## [Required work]
Give back only the lines in the records below from the one with "u_SMod := λ" to the one with "u_AllOne := 2 ^ 256 - 1;", both inclusive, word for word.

## [Exercise data]
(* ===== verification/EvmRef.v ===== *)
(** * The virtual machine: an instance of its interfaces

    Concrete instances of the packages the machine calls and of their laws: 256-bit
    integers as numbers, the documented constants, a hash of 32 bytes, and a state
    tree that answers every request.  They make the definitions executable and show that
    the hypotheses of the theorems hold together. *)

From S2P Require Import Prelude Digits OpCodes EvmBase EvmData EvmGas EvmPrecompiles EvmCalls.
From S2P Require Import EvmInstr EvmTable EvmRun EvmAnalysis EvmPrecompilesOk EvmWp EvmCallsOk.
From S2P Require Import EvmGasOk EvmMemOk EvmExecOk EvmTableOk EvmSafe StateFakeDB.

(** ** Integers *)

Definition m256 (x : Z) : Z := x mod 2 ^ 256.
Definition signed256 (x : Z) : Z := if x <? 2 ^ 255 then x else x - 2 ^ 256.
Definition div0 (f : Z → Z → Z) (x y : Z) : Z := if y =? 0 then 0 else m256 (f x y).

(** Big-endian bytes of [n] digits *)
Definition big_endian (n : nat) (x : Z) : bytes := split_digits 256 n x.

Definition RefUint256 : Uint256 := {|
  U := Z;
  u_Add := λ x y, m256 (x + y);
  u_Sub := λ x y, m256 (x - y);
  u_Mul := λ x y, m256 (x * y);
  u_Div := div0 Z.div;
  u_SDiv := λ x y, div0 Z.quot (signed256 x) (signed256 y);
  u_Mod := div0 Z.modulo;
  u_SMod := λ x y, div0 Z.rem (signed256 x) (signed256 y);
  u_Exp := λ x y, m256 (x ^ y);
  u_ExtendSign := λ x b,
    if 31 <? b then x
    else let bit := 8 * b + 7 in
         if Z.testbit x bit then Z.lor x (2 ^ 256 - 2 ^ bit) else Z.land x (2 ^ bit - 1);
  u_Not := λ x, 2 ^ 256 - 1 - m256 x;
  u_Lt := Z.ltb;
  u_Gt := λ x y, y <? x;
  u_Slt := λ x y, signed256 x <? signed256 y;
  u_Sgt := λ x y, signed256 y <? signed256 x;
  u_Eq := Z.eqb;
  u_IsZero := λ x, m256 x =? 0;
  u_One := 1;
  u_Zero := 0;
  u_AllOne := 2 ^ 256 - 1;
  u_And := Z.land;
  u_Or := Z.lor;
  u_Xor := Z.lxor;
  u_Byte := λ x n, if n <? 32 then Z.shiftr x (8 * (31 - n)) mod 256 else 0;
  u_AddMod := λ x y z, div0 Z.modulo (x + y) z;
  u_MulMod := λ x y z, div0 Z.modulo (x * y) z;
  u_LtUint64 := Z.ltb;
  u_GtUint64 := λ x y, y <? x;
  u_Uint64 := λ x, wrap64 (m256 x);
  u_Lsh := λ x n, m256 (Z.shiftl x n);
  u_Rsh := Z.shiftr;
  u_SRsh := λ x n, m256 (Z.shiftr (signed256 x) n);
  u_Sign := λ x, Z.sgn (signed256 (m256 x));
  u_SetBytes := λ b, m256 (of_digits 256 b);
  u_SetUint64 := wrap64;
  u_FromBig := m256;
  u_SetFromBig := m256;
  u_ToBig := m256;
  u_Bytes20 := λ x, big_endian 20 (x mod 2 ^ 160);
  u_Bytes32 := λ x, big_endian 32 (m256 x);
  u_IsUint64 := λ x, m256 x <? 2 ^ 64;
  u_Uint64WithOverflow := λ x, (wrap64 (m256 x), 2 ^ 64 <=? m256 x);
  u_BitLen := λ x, if m256 x =? 0 then 0 else Z.log2 (m256 x) + 1
|}.

#[export] Existing Instance RefUint256.

Lemma m256_range x : 0 ≤ m256 x < 2 ^ 256.
Proof. apply Z.mod_pos_bound. done. Qed.

#[export, refine] Instance RefUint256Laws : Uint256Laws RefUint256 := {| u_val := m256 |}.
Proof.
  - apply m256_range.
  - done.
  - done.
  - done.
  - done.
  - intros x. pose proof (m256_range x). cbn. unfold signed256.
    destruct (Z.ltb_spec (m256 x) (2 ^ 255)); lia.
  - intros x y. cbn. unfold m256. by rewrite Z.mod_mod, Zplus_mod_idemp_l, Zplus_mod_idemp_r.
  - intros x. pose proof (m256_range x). cbn. destruct (Z.eqb_spec (m256 x) 0); [lia|].
    pose proof (Z.log2_nonneg (m256 x)).
    assert (Z.log2 (m256 x) < 256) by (apply Z.log2_lt_pow2; lia). lia.
Defined.

(** ** Constants, hashes and precompiled contracts *)

Definition RefParams : Params := {|
  CallValueTransferGas := 9000; CallNewAccountGas := 25000; CallStipend := 2300;
  MemoryGas := 3; QuadCoeffDiv := 512; CopyGas := 3; SstoreSetGas := 20000;
  SstoreResetGas := 5000; SstoreClearGas := 5000; SstoreRefundGas := 15000;
  NetSstoreNoopGas := 200; NetSstoreInitGas := 20000; NetSstoreCleanGas := 5000;
  NetSstoreDirtyGas := 200; NetSstoreClearRefund := 15000; NetSstoreResetRefund := 4800;
  NetSstoreResetClearRefund := 19800; SstoreSentryGasEIP2200 := 2300;
  SstoreSetGasEIP2200 := 20000; SstoreResetGasEIP2200 := 5000;
  SstoreClearsScheduleRefundEIP2200 := 15000; SstoreClearsScheduleRefundEIP3529 := 4800;
  ColdAccountAccessCostEIP2929 := 2600; ColdSloadCostEIP2929 := 2100;
  WarmStorageReadCostEIP2929 := 100; LogGas := 375; LogTopicGas := 375; LogDataGas := 8;
  Keccak256Gas := 30; Keccak256WordGas := 6; InitCodeWordGas := 2; MaxInitCodeSize := 49152;
  MaxCodeSize := 24576; ExpGas := 10; ExpByteFrontier := 10; ExpByteEIP158 := 50;
  SelfdestructGasEIP150 := 5000; CreateBySelfdestructGas := 25000;
  SelfdestructRefundGas := 24000; CreateGas := 32000; Create2Gas := 32000;
  CreateDataGas := 200; JumpdestGas := 1; SloadGasFrontier := 50; SloadGasEIP150 := 200;
  SloadGasEIP1884 := 800; SloadGasEIP2200 := 800; BalanceGasFrontier := 20;
  BalanceGasEIP150 := 400; BalanceGasEIP1884 := 700; ExtcodeSizeGasFrontier := 20;
  ExtcodeSizeGasEIP150 := 700; ExtcodeCopyBaseFrontier := 20; ExtcodeCopyBaseEIP150 := 700;
  ExtcodeHashGasConstantinople := 400; ExtcodeHashGasEIP1884 := 700; CallGasFrontier := 40;
  CallGasEIP150 := 700; StackLimit := 1024; CallCreateDepth := 1024
|}.

#[export] Existing Instance RefParams.

#[export] Instance RefParamsLaws : ParamsLaws RefParams.
Proof. split; cbn; [repeat constructor; lia | done..]. Qed.

(** A hash of 32 bytes: the low bits of a number that has the input as its digits *)
Definition ref_hash (b : bytes) : Hash :=
  big_endian 32 (of_digits 257 ((λ x, wrap8 x + 1) <$> b) mod 2 ^ 256).


Definition RefGeth : Geth := {|
  Keccak256 := ref_hash;
  CreateAddress := λ a nonce, take 20 (ref_hash (nonce :: a));
  CreateAddress2 := λ a salt h, take 20 (ref_hash (a ++ salt ++ h));
  RightPadBytes := λ b n,
    if (maxAlloc <? n) && (zlen b <? n) then None
    else Some (b ++ replicate (Z.to_nat (n - zlen b)) 0);
  SafeAdd := λ x y, (x +₆₄ y, 2 ^ 64 <=? x + y);
  SafeMul := λ x y, (wrap64 (x * y), 2 ^ 64 <=? x * y)
|}.

#[export] Existing Instance RefGeth.

#[export] Instance RefGethLaws : GethLaws RefGeth.
Proof.
  split; try done; intros sl l Hl; cbn.
  - by rewrite (proj2 (Z.ltb_ge _ _) Hl).
  - intros Hs. by rewrite (proj2 (Z.ltb_lt _ _) Hl), (proj2 (Z.ltb_lt _ _) Hs).
Qed.

Definition RefCrypto : PrecompileCrypto := {|
  LeftPadBytes := λ b n,
    if (maxAlloc <? n) && (zlen b <? n) then None
    else Some (replicate (Z.to_nat (n - zlen b)) 0 ++ b);
  ValidateSignatureValues := λ _ _ _ _, true;
  Ecrecover := λ _ _, inr (replicate 65 4);
  sha256_Sum256 := ref_hash;
  ripemd160_Sum := λ b, take 20 (ref_hash b);
  G1 := bytes;
  G2 := bytes;
  G1_Unmarshal := inr;
  G2_Unmarshal := inr;
  G1_Add := app;
  G1_ScalarMult := λ g _, g;
  G1_Marshal := id;
  PairingCheck := λ _ _, true;
  blake2b_F := λ h _ _ _ _, h;
  EcrecoverGas := 3000; Sha256PerWordGas := 12; Sha256BaseGas := 60; Ripemd160PerWordGas := 120;
  Ripemd160BaseGas := 600; IdentityPerWordGas := 3; IdentityBaseGas := 15;
  Bn256AddGasIstanbul := 150; Bn256AddGasByzantium := 500; Bn256ScalarMulGasIstanbul := 6000;
  Bn256ScalarMulGasByzantium := 40000; Bn256PairingBaseGasIstanbul := 45000;
  Bn256PairingPerPointGasIstanbul := 34000; Bn256PairingBaseGasByzantium := 100000;
  Bn256PairingPerPointGasByzantium := 80000
|}.

#[export] Existing Instance RefCrypto.

#[export] Instance RefCryptoLaws : PrecompileLaws RefGeth RefCrypto.
Proof.
  split.
  - intros sl l Hl. cbn. by rewrite (proj2 (Z.ltb_ge _ _) Hl).
  - by intros h sig pub [= <-].
  - intros b. by apply length_split_digits.
  - done.
  - repeat constructor; done.
Qed.

(** ** The state *)

(** One contract, with code, a balance and a nonce *)
Definition ref_address : Address := replicate 19 0 ++ [0xaa].
Definition ref_code : bytes :=
  [PUSH1; 5; JUMP; JUMPDEST; STOP; JUMPDEST; PUSH1; 7; PUSH1; 64; MSTORE; PUSH1; 0; MLOAD; STOP].

Definition RefTree : StateTree := {|
  tree_GetBalance := λ a _, Some (if bool_decide (a = ref_address) then 1000 else 0);
  tree_GetNonce := λ a _, Some (if bool_decide (a = ref_address) then 1 else 0);
  tree_GetCodeHash := λ a _,
    Some (if bool_decide (a = ref_address) then ref_hash ref_code else []);
  tree_GetCode := λ a _, Some (if bool_decide (a = ref_address) then ref_code else []);
  tree_GetStorageAt := λ _ _ _, Some 0
|}.

Definition RefCommon : GethCommon := {|
  BytesToHash := λ b, replicate (32 - length b) 0 ++ drop (length b - 32) b;
  hash_Big := of_digits 256
|}.

#[export] Existing Instance RefTree.
#[export] Existing Instance RefCommon.
#[export] Existing Instance StateFakeDB.

#[export] Instance RefDbLaws : DbLaws StateFakeDB.
Proof.
  split; intros d a; cbn [GetCode StateFakeDB]; unfold fake_GetCode;
    cbn [tree_GetCode RefTree default]; destruct (bool_decide (a = ref_address)).
  - vm_compute. reflexivity.
  - reflexivity.
Qed.

(** A block of a chain with all rules up to Shanghai *)
Definition ref_rules : Rules := mkRules true true true true true true true true true true true.

Definition RefEnv : Env := {|
  CanTransfer := λ f a v, (λ b, v <=? b) <$> GetBalance f a;
  Transfer := λ f _ _ _, f;
  GetHash := λ n, ref_hash [n];
  Coinbase := zero_address; GasLimit := 30000000; BlockNumber := 1; Time := 0; Difficulty := 0;
  BaseFee := 0; Random := Some zero_hash; Origin := ref_address; GasPrice := 1; ChainID := 1;
  chainRules := ref_rules; EnablePreimageRecording := false; abort_at := λ _, false
|}.

#[export] Existing Instance RefEnv.

Definition same_root (f f' : db) : Prop := stateRoot f = stateRoot f'.

#[export] Instance RefStaticLaws : StaticLaws same_root.
Proof. split; unfold same_root; intros; first [done | by etrans]. Qed.

(** ** Witnesses *)

Definition ref_db : FakeDBState := mkFakeDB [1] 0.
Definition ref_evm : Evm := mkEvm ref_db 0 0 0 false [] ∅.
Definition ref_contract : Contract :=
  SetCallCode (NewContract (AccountRef ref_address) ref_address 0 1000) (Some ref_address)
    (GetCodeHash ref_db ref_address) (GetCode ref_db ref_address).

Lemma ref_rules_ok : rules_ok [].
Proof.
  split; [|split; [done|by intros [?%not_elem_of_nil|?%not_elem_of_nil]]].
  intros i Hi. by do 10 (destruct i as [|i]; [done|]).
Qed.

Lemma ref_contract_ok : analysis_ok ref_contract.
Proof. apply analysis_ok_code. Qed.

Lemma ref_jumpdests_ok : jumpdests_ok (jumpdests ref_evm).
Proof. intros h a. cbn. by rewrite lookup_empty. Qed.


Definition ref_state (st : list Z) (mem : bytes) : St :=
  mkSt 5 st (mkMemory mem 0) ref_contract ref_evm.

Lemma ref_state_ok st mem :
  zlen st ≤ 1024 → zlen mem ≤ MaxMemory → st_ok (ref_state st mem).
Proof.
  intros Hst Hmem. split; try done.
  split; [apply ref_contract_ok|]. split; [apply Z.leb_le|apply Z.ltb_lt]; reflexivity.
Qed.



Lemma MLOAD_truncates_memory_witness :
  charge_dynamic (newShanghaiInstructionSet MLOAD) gasMLoad (ref_state [0] (replicate 96 7))
  = Done (set_mem (with_store (Mem (ref_state [0] (replicate 96 7))) (replicate 32 7))
            (ref_state [0] (replicate 96 7)), inr tt).
Proof.
  apply (MLOAD_truncates_memory (newShanghaiInstructionSet MLOAD)
           (ref_state [0] (replicate 96 7)) 0 []);
    [reflexivity | reflexivity | reflexivity | apply Z.ltb_lt; reflexivity
    | apply Z.leb_le; reflexivity].
Defined.

(** A destination that is a JUMPDEST, after an analysis of the code *)
Lemma opJump_spec_witness :
  ∃ s', analysed (set_evm (with_load ref_evm) (set_stack [] (ref_state [5] []))) s' ∧
    opJump (Run (NewEVMInterpreter []).1 0) (ref_state [5] [])
    = Done (set_pc 4 s', ([], None)).
Proof.
  destruct (opJump_spec (Run (NewEVMInterpreter []).1 0) (ref_state [5] []) 5 [])
    as (s' & Hs & E);
    [ apply ref_contract_ok | apply ref_jumpdests_ok | by intros a [?|[_ ?]]
    | reflexivity | reflexivity |].
  exists s'. split; [exact Hs|]. rewrite E. reflexivity.
Defined.


Lemma FakeDB_accounts_witness :
  fake_Exist ref_db ref_address = Ret true ∧ fake_Empty ref_db ref_address = Ret true.
Proof.
  destruct (FakeDB_accounts ref_db ref_address 1 1000 (fake_GetCodeHash ref_db ref_address))
    as (E1 & E2 & _); [reflexivity | reflexivity | reflexivity |].
  rewrite E2, E1. split; reflexivity.
Defined.

Lemma FakeDB_sstore_panics_witness :
  makeGasSStoreFunc 4800 0
    (set_con (with_gas 5000 ref_contract) (ref_state [1; 2] []))
  = Raised (NotListed ref_db ref_address (big_endian 32 1)).
Proof.
  apply (FakeDB_sstore_panics 4800 0 (set_con (with_gas 5000 ref_contract) (ref_state [1; 2] []))
           1 2 []); [reflexivity | apply Z.ltb_lt; reflexivity | by eexists].
Defined.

## [Written answer]
  u_SMod := λ x y, div0 Z.rem (signed256 x) (signed256 y);
  u_Exp := λ x y, m256 (x ^ y);
  u_ExtendSign := λ x b,
    if 31 <? b then x
    else let bit := 8 * b + 7 in
         if Z.testbit x bit then Z.lor x (2 ^ 256 - 2 ^ bit) else Z.land x (2 ^ bit - 1);
  u_Not := λ x, 2 ^ 256 - 1 - m256 x;
  u_Lt := Z.ltb;
  u_Gt := λ x y, y <? x;
  u_Slt := λ x y, signed256 x <? signed256 y;
  u_Sgt := λ x y, signed256 y <? signed256 x;
  u_Eq := Z.eqb;
  u_IsZero := λ x, m256 x =? 0;
  u_One := 1;
  u_Zero := 0;
  u_AllOne := 2 ^ 256 - 1;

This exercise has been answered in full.